Conseguir reduzir a história em princípios básicos era conseguir agrupar forças para lutar contra poucos alvos. Estes, por sua vez, seriam os alvos privilegiados, aqueles que, depois de mortos, liberariam toda a avenida da organização do povo para o povo.
Qual foi a mudança na dita pós-modernidade? Esses referenciais universais foram embora, como já dito, mas a própria filosofia que os mantinha também perdeu seu prestígio (de certa forma, o próprio senso comum erigia-se a partir dessa filosofia e também se modificou com a passagem da modernidade para a pós-modernidade). É importante entender que a teoria sobre a pós-modernidade não é universal, mas tem um ponto fixo: o capitalismo globalizado. Por isso muitos sujeitos de grupos sociais distintos experimentam o mundo fora desta sanha hedonista fragmentária (como os evangélicos), mas mesmo assim, a existência das igrejas neopetecostais e sua função em grandes centros urbanos ainda pode ser relacionada com uma válvula de escape em um mundo sem moral.
Quando as filosofias com objetivo universal perdem sua legitimidade, as filosofias locais, microscópicas, ganham a guerra da hegemonia. Mas elas não ganham somente pela incapacidade das filosofias modernas: a pós-modernidade é um estado cultural hedonista, consumista e cínico. Não há espaço para nenhuma rigidez universal, para nenhum engajamento a longo prazo, para nada muito fixo. As tentativas de criar referências locais se encaixam muito bem nisso: elas são trocáveis, escolhíveis, encaixam perfeitamente em nós. Nós podemos gozar plenamente com elas, ao mesmo tempo, nunca iremos nos preocupar em encontrar o diferente dentro dos grupos que as filosofias locais/identitárias suportam.
Mas o que são essas “filosofias locais”? Continue lendo abaixo.
Vivência
No tópico acima, eu disse um termo errado. Não existem “filosofias locais”, pelo menos não no sentido que estamos tratando.
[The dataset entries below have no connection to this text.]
(** The same by the alpha of the source pixel, with white written
    out. *)
Lemma composite_pixel_cases (image : Img.Image) (s : ExpansionSettings)
    (ctx : Canvas.Canvas) (pl pt x y : Z) :
  ge0 (top s) = true -> ge0 (bottom s) = true ->
  ge0 (left s) = true -> ge0 (right s) = true ->
  truncZ (padLeft image s) = Some pl ->
  truncZ (padTop image s) = Some pt ->
  0 <= x < Canvas.width (composite image s ctx) ->
  0 <= y < Canvas.height (composite image s ctx) ->
  let inside := pl <= x < pl + Z.of_N (Img.width image)
                /\ pt <= y < pt + Z.of_N (Img.height image) in
  let src := Img.pixelAt image (x - pl) (y - pt) in
  let out := Canvas.bitmap (composite image s ctx) x y in
  (~ inside -> out = mkRGBA 255 255 255 255)
  /\ (inside ->
      (alpha src = 255 -> out = src)
      /\ (alpha src = 0 -> out = mkRGBA 255 255 255 255)
      /\ (alpha src <> 255 -> alpha src <> 0 ->
          out = blend src (mkRGBA 255 255 255 255))).
Proof.
  intros Ht Hb Hl Hr El Et Hx Hy.
  destruct (composite_pixel_value image s ctx x y Ht Hb Hl Hr Hx Hy)
    as (pl' & pt' & El' & Et' & E).
  rewrite El in El'. rewrite Et in Et'.
  injection El' as <-. injection Et' as <-.
  cbv zeta. rewrite E.
  destruct ((pl <=? x) && (x <? pl + Z.of_N (Img.width image))
            && (pt <=? y) && (y <? pt + Z.of_N (Img.height image)))%bool eqn:B.
  - split; [intros Hout; exfalso; apply Hout|].
    + repeat (apply andb_prop in B as [B ?]).
      rewrite Z.leb_le in *. rewrite Z.ltb_lt in *. lia.
    + intros _. split; [|split].
      * intros Ha. now apply source_over_opaque_source.
      * intros Ha. now apply source_over_clear_source.
      * intros H1 H0. now apply source_over_partial.
  - split; [reflexivity|].
    intros [[H1 H2] [H3 H4]]. exfalso.
    apply Z.leb_le in H1, H3. apply Z.ltb_lt in H2, H4.
    rewrite H1, H2, H3, H4 in B. discriminate.
Qed.

(** C2, as amended: after a redraw with settings that are not negative
    and at which the left and top pads the code computes are the exact
    [floor(w * left / 100)] and [floor(h * top / 100)], every pixel of
    the canvas outside the rectangle of the image is opaque white, and
    every pixel inside it is the source pixel drawn source-over on
    white at its own size: the source pixel itself where that is
    opaque, white where it is fully transparent, and what the browser
    blends of the two anywhere between. *)
Theorem composite_pixels (image : Img.Image) (s : ExpansionSettings)
    (ctx : Canvas.Canvas) (pl pt x y : Z) :
  ge0 (top s) = true -> ge0 (bottom s) = true ->
  ge0 (left s) = true -> ge0 (right s) = true ->
  Spec.padOf (Z.of_N (Img.width image)) (left s) = Some pl ->
  Spec.padOf (Z.of_N (Img.height image)) (top s) = Some pt ->
  truncZ (padLeft image s) = Some pl ->
  truncZ (padTop image s) = Some pt ->
  0 <= x < Canvas.width (composite image s ctx) ->
  0 <= y < Canvas.height (composite image s ctx) ->
  let inside := pl <= x < pl + Z.of_N (Img.width image)
                /\ pt <= y < pt + Z.of_N (Img.height image) in
  let src := Img.pixelAt image (x - pl) (y - pt) in
  let out := Canvas.bitmap (composite image s ctx) x y in
  (~ inside -> out = mkRGBA 255 255 255 255)
  /\ (inside ->
      (alpha src = 255 -> out = src)
      /\ (alpha src = 0 -> out = mkRGBA 255 255 255 255)
      /\ (alpha src <> 255 -> alpha src <> 0 ->
          out = blend src (mkRGBA 255 255 255 255))).
Proof.
  intros Ht Hb Hl Hr _ _ El Et Hx Hy.
  now apply composite_pixel_cases.
Qed.

(** C1 at a width of 90 and 70 percent on the left: the product
    [90 * (70 / 100)] is rounded to the number just below 63, the pad
    is 62 and the canvas is 152 wide, where the exact 70 percent of 90
    is 63 and gives 153. *)
Theorem pad_below_exact_at_90_70 (ht : N) (px : Z -> Z -> RGBA) (p : string)
    (ctx : Canvas.Canvas) :
  truncZ (padLeft (Img.mkImage 90 ht px) (Sample.settingsOf 0 0 70 0 p)) = Some 62
  /\ Canvas.width (composite (Img.mkImage 90 ht px) (Sample.settingsOf 0 0 70 0 p) ctx)
     = 152
  /\ 90 * 70 / 100 = 63
  /\ 90 + 90 * 70 / 100 + 90 * 0 / 100 = 153.
Proof.
  split; [|split; [|split]].
  - vm_compute. reflexivity.
  - rewrite composite_width. vm_compute. reflexivity.
  - reflexivity.
  - reflexivity.
Qed.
O que existe é uma ideologia – no sentido marxista do termo – individualizante que, ao mesmo tempo em que retira o indivíduo da massa amorfa, somente o retira para depois colocá-lo de volta.
Por que eu digo isso? Parece um paradoxo, não?
Vejamos, a vivência é a vida que cada indivíduo viveu em sua particularidade local (esta é a parte interessante) transformada em coordenadas para tomadas de decisão. O que é viver algo em sua particularidade local? É viver algo que, de certa forma, só você viveria.
Por exemplo, um rapaz gay teria vivido uma vida que só rapazes gays podem viver. A vida de rapaz gay e todos os seus dissabores é única e exclusivamente uma experiência de pessoas gays (reparem, não é única e exclusivamente do rapaz gay em questão, mas de todo o grupo de indivíduos que compõem a classificação “gay”).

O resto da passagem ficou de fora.